I did this for position one where the degree between the angle will be sin(90)=1 and got -.00124C.
I then applied the equation again to solve for the magnetic field at the new position. My trouble I am having is the cross product between r and v at this locations. I put r into unit vector form and crossed it with v in the positive x direction, but I do not get the right answer.

 

[ehild]

A point charge Q moves on the x-axis in the positive direction with a speed of 450 m/s. A point P is on the y-axis at y = +70 mm. The magnetic field produced at point P, as the charge moves through the origin, is equal to -0.8 μT k^. When the charge is at x = +40 mm, what is the magnitude of the magnetic field at point P? (μ0 = 4π × 10-7 T · m/A)

Hey guys so I am having trouble understanding this problem. Well I actually understand the problem, but I am having trouble applying the formulas.

I understand that to do that problem I need to use the formula for the magnetic field created by a moving point charge. B=(μ_0 q r x v)/(4π r^2) to solve for the charge.
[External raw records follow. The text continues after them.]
(** The value a name has, [scope && *scope] being tested first. *)
Definition variable (s : state) (name : list Z) : option (option binding_value) :=
  match scope s with
  | None | Some [] => None
  | Some fs => find_binding fs name
  end.
(** ** Operators *)

Definition substring_of (d : data_string) (offset n : Z) : data_string :=
  if offset <? len d then
    let rest := drop (Z.to_nat offset) (octets d) in
    if n <? Zlen rest then DataString (Some (take (Z.to_nat n) rest)) false else DataString (Some rest) (terminated d)
  else no_data.

Definition suffix_of (d : data_string) (n : Z) : data_string :=
  if n <? len d then DataString (Some (drop (Z.to_nat (len d - n)) (octets d))) (terminated d) else d.

Definition map_case (f : Z -> Z) (d : data_string) : data_string := DataString (Some (map f (octets d))) (terminated d).

(** Offsets in a message. *)
Definition htype_at : Z := 1.
Definition hlen_at : Z := 2.
Definition chaddr_at : Z := 28.
Definition sname_at : Z := 44.
Definition file_at : Z := 108.

Definition hardware (c : context) : outcome (option data_string) :=
  match c_client c with
  | Some cl => Ret (Some (DataString (Some (hw_address cl)) false))
  | None =>
    match c_packet c ≫= raw with
    | Some r =>
      hlen ← rd r hlen_at;
      if 16 <? hlen then Ret None
      else
        htype ← rd r htype_at;
        chaddr ← memread r chaddr_at hlen;
        Ret (Some (DataString (Some (htype :: chaddr)) false))
    | None =>
      match c_lease c with
      | Some l => Ret (Some (DataString (Some (hardware_addr l)) false))
      | None => Ret None
      end
    end
  end.

(** Octets of the message; the sum of offset and length wraps. *)
Definition packet_part (r : list Z) (length offset n : Z) : outcome (option data_string) :=
  if offset <? length then
    x ← memread r offset (if length <? u64 (offset + n) then length - offset else u32 n);
    Ret (Some (DataString (Some x) false))
  else Ret None.

(** The octets before the first zero. *)
Fixpoint until_nul (l : list Z) : list Z :=
  match l with
  | [] => []
  | c :: l => if c =? 0 then [] else c :: until_nul l
  end.

(** [filename] and [server-name]: a field of the message, unless it is empty. *)
Definition field (c : context) (off size : Z) : outcome (option data_string) :=
  match c_packet c with
  | None => Ret None
  | Some p =>
    match raw p with
    | None => Undef
    | Some r =>
      x ← memread r off size;
      Ret (match until_nul x with [] => None | t => Some (DataString (Some t) true) end)
    end
  end.

Definition width_octets (w : int_width) : Z := match w with int8 => 1 | int16 => 2 | int32 => 4 end.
The formula for B is not correct. It should be \vec B = \frac {\mu_0}{4\pi} Q \frac{\vec v\times\hat r}{r^2}
so you have to cross the velocity with the unit vector pointing from the charge to P.
ehild

 

[Jstuff]

The formula for B is not correct. It should be \vec B = \frac {\mu_0}{4\pi} Q \frac{\vec v\times\hat r}{r^2}
so you have to cross the velocity with the unit vector pointing from the charge to P.
ehild

Okay, so then I am crossing (450i) x (.O4i-.07j)1/.08. Correct?

 

[ehild]

If 0.08 in the denominator stands for $\sqrt{65}$ then it is approximately correct.